Available data below:

(* ===== verification/PlfsBuilderSpec.v ===== *)
(** * Building indexed directories: the specification and its refinement

    [Spec] is what a directory under construction means: the entries of the
    finished epochs, of the finished tables of the current epoch and of the
    current table.  Every operation of [SeqDirBuilder] implements the operation of
    the specification, as long as the writes succeed and the sizes stay within the
    budgets: [B] bounds the logs and [E] the current epoch. *)
From stdpp Require Import sorting.
From S2P Require Import Prelude Coding Status Crc32c Gigaplus Filter SstBlock SstBlockProps PlfsFormat PlfsFormatLemmas PlfsLog PlfsLogLemmas.
From S2P Require Import PlfsBuilder PlfsReader PlfsBlocks PlfsReaderLemmas PlfsChunks PlfsBuilderInv.

(** ** The specification *)

Record Spec := mkSpec {
  s_eps : list (Z * list entry); s_epoch : list entry; s_table : list entry; s_tabs : Z; s_next : Z }.

Definition spec_New : Spec := mkSpec [] [] [] 0 0.

Section Spec.
Context (o : DirOptions).

(** Repeated keys are dropped in the mode that says so. *)
Definition spec_Add (k v : bytes) (s : Spec) : Spec :=
  if bool_decide (mode o = kDmUniqueDrop) && negb (seq (last_of [] (s_table s)) []) && seq k (last_of [] (s_table s)) then s
  else mkSpec (s_eps s) (s_epoch s) (s_table s ++ [(k, v)]) (s_tabs s) (s_next s).

Definition spec_EndTable (s : Spec) : Spec :=
  match s_table s with
  | [] => s
  | _ :: _ => mkSpec (s_eps s) (s_epoch s ++ s_table s) [] (s_tabs s + 1) (s_next s)
  end.

(** The epoch that ends is the one after the last, whatever its number. *)
Definition spec_FinishEpoch (ep : Z) (s : Spec) : Spec :=
  if ep <? s_next s then s
  else
    let s := spec_EndTable s in
    if s_tabs s =? 0 then mkSpec (s_eps s) (s_epoch s) (s_table s) (s_tabs s) (ep + 1)
    else mkSpec (s_eps s ++ [(s_next s, s_epoch s)]) [] [] 0 (ep + 1).

Definition spec_Finish (ep : Z) (s : Spec) : Spec :=
  let ep := if ep <? s_next s then s_next s else ep in
  let s := spec_EndTable s in
  if s_tabs s =? 0 then s else spec_FinishEpoch ep s.

End Spec.

(** The entries of an epoch. *)
Fixpoint spec_entries (eps : list (Z * list entry)) (e : Z) : list entry :=
  match eps with [] => [] | (e', es) :: eps => if e =? e' then es else spec_entries eps e end.

(** ** Sizes *)

Fixpoint kweight (es : list entry) : Z :=
  match es with [] => 0 | (k, _) :: es => zlen k + 39 + kweight es end.

Lemma kweight_nonneg es : 0 <= kweight es.
Proof. induction es as [|[k v] es IH]; cbn; [done|]. pose proof (zlen_nonneg k). lia. Qed.

Lemma kweight_app a b : kweight (a ++ b) = kweight a + kweight b.
Proof. induction a as [|[k v] a IH]; cbn; [done|]. rewrite IH. lia. Qed.

Lemma kweight_elem k v es : (k, v) ∈ es -> zlen k + 39 <= kweight es.
Proof.
  induction es as [|[k' v'] es IH]; intros Hin; [by apply elem_of_nil in Hin|]. cbn [kweight]. pose proof (zlen_nonneg k'). pose proof (kweight_nonneg es).
  apply elem_of_cons in Hin as [[= -> ->]|Hin]; [lia|]. specialize (IH Hin). lia.
Qed.

Lemma kweight_length es : zlen es <= kweight es.
Proof. induction es as [|[k v] es IH]; [done|]. cbn [kweight]. rewrite zlen_cons. pose proof (zlen_nonneg k). lia. Qed.

Lemma weight_index bs : Forall SepOk bs -> Forall (fun b => bk_es b <> []) bs -> weight (index_entries bs) <= kweight (table_entries bs).
Proof.
  induction 1 as [|b bs [Hs _] _ IH]; intros Hne; [done|]. apply Forall_cons in Hne as [Hb Hne]. specialize (IH Hne).
  change (index_entries (b :: bs)) with ((bk_sep b, handle_bytes (bk_h b)) :: index_entries bs). change (table_entries (b :: bs)) with (bk_es b ++ table_entries bs).
  cbn [weight]. rewrite kweight_app. destruct (last_of_elem _ Hb) as [v Hv]. apply kweight_elem in Hv. pose proof (handle_bytes_size (bk_h b)). lia.
Qed.

Lemma last_of_app a es l : es <> [] -> last_of l (a ++ es) = last_of [] es.
Proof. intros Hne. unfold last_of. rewrite last_app. destruct (list.last es) eqn:E; [done|]. by apply last_None in E. Qed.

Section Ops.
Context `{Snappy} `{XXHash} (o : DirOptions) {T : Type} `{!DataBlock T} `{!DataBlockLaws o T} (d : Dir).
Context (Hcf : Config o) (Hag : agree o (d_options d)).
Local Abbreviation Builder := (SeqDirBuilder T).
Local Abbreviation unordered := (IsKeyUnOrdered (mode o)).
Local Abbreviation Core := (Core o d).
Local Abbreviation Out := (Out o).

(** ** The invariant between operations *)

Record Rest (b : Builder) (data : LogSink) (g : Ghost) (s : Spec) (B E : Z) : Prop := {
  i_core : Core b data g (pend_es g ++ g_cur g);
  i_table : g_table o g = s_table s;
  i_epoch : epoch_entries (g_ts g) = s_epoch s;
  i_tabs : zlen (g_ts g) = s_tabs s /\ s_tabs s <= kMaxTableNo;
  i_next : num_eps_ b = s_next s;
  i_eps : (fun x => (x.1, epoch_entries x.2.2)) <$> g_eps g = s_eps s;
  i_last : last_key_b b = last_of [] (s_table s);
  i_range : s_table s = [] /\ smallest_key_ b = [] /\ largest_key_ b = [] \/ Range b (s_table s);
  i_unordered : unordered = true -> g_bs g = [] /\ g_us g = [] /\ g_pend g = [];
  i_open : g_pend g = [] -> g_cur g = [] -> closed o g = [];
  i_strict : IsKeyUnique (mode o) = true -> unordered = false -> strict (s_table s);
  i_keys : mode o = kDmUniqueKey -> forall k, k ∈ keys_ b <-> k ∈ (s_epoch s ++ s_table s).*1;
  i_entries : num_entries_ b = zlen (s_epoch s ++ s_table s);
  i_ok : entries_ok (s_table s) /\ Forall (fun e => e.1 <> []) (s_table s);
  i_live : s_table s <> [] \/ 0 < s_tabs s -> s_next s <= kMaxEpochNo;
  i_root : weight (root_entries (g_eps g)) <= 53 * s_next s;
  i_E : 6 * kweight (s_table s) + weight (s_table s) + 2 * weight (meta_entries (num_eps_ b) (g_ts g)) + zlen (s_epoch s) <= E;
  i_D : off_ data + room o g <= B;
  i_X : off_ (indx_sink_ b) + 6 * kweight (s_table s) + 2 * weight (meta_entries (num_eps_ b) (g_ts g)) + 2 * weight (root_entries (g_eps g)) <= B }.

Lemma Core_last b data g tail x : Core b data g tail -> Core (set_last_key_b x b) data g tail.
Proof. intros []. by constructor. Qed.

Lemma chunks_ne us : Forall (ChunkOk o d) us -> Forall (fun b => bk_es b <> []) (placed o 0 us).
Proof. generalize 0. intros st Hall. revert st. induction Hall as [|c us Hc Hall IH]; intros st; constructor; [apply Hc|apply IH]. Qed.

Lemma closed_ne b data g tail : Core b data g tail -> Forall (fun b => bk_es b <> []) (closed o g) /\ Forall SepOk (closed o g).
Proof.
  intros HC. pose proof (c_chunks _ _ _ _ _ _ HC) as [Hu _]%Forall_app. split; apply Forall_app; split.
  - eapply Forall_BlkAt_ne. apply HC.
  - by apply chunks_ne.
  - apply HC.
  - by eapply Chunk_SepOk.
Qed.

Lemma table_entries_nil bs : Forall (fun b => bk_es b <> []) bs -> table_entries bs = [] -> bs = [].
Proof. destruct bs as [|b bs]; [done|]. intros [Hb _]%Forall_cons. unfold table_entries. cbn. intros [? _]%app_eq_nil. done. Qed.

End of Available data.

- **Exercise directions**
Nothing but the lines holding the word "that" should be returned from the listing above.

- **Response**
(** Repeated keys are dropped in the mode that says so. *)
(** The epoch that ends is the one after the last, whatever its number. *)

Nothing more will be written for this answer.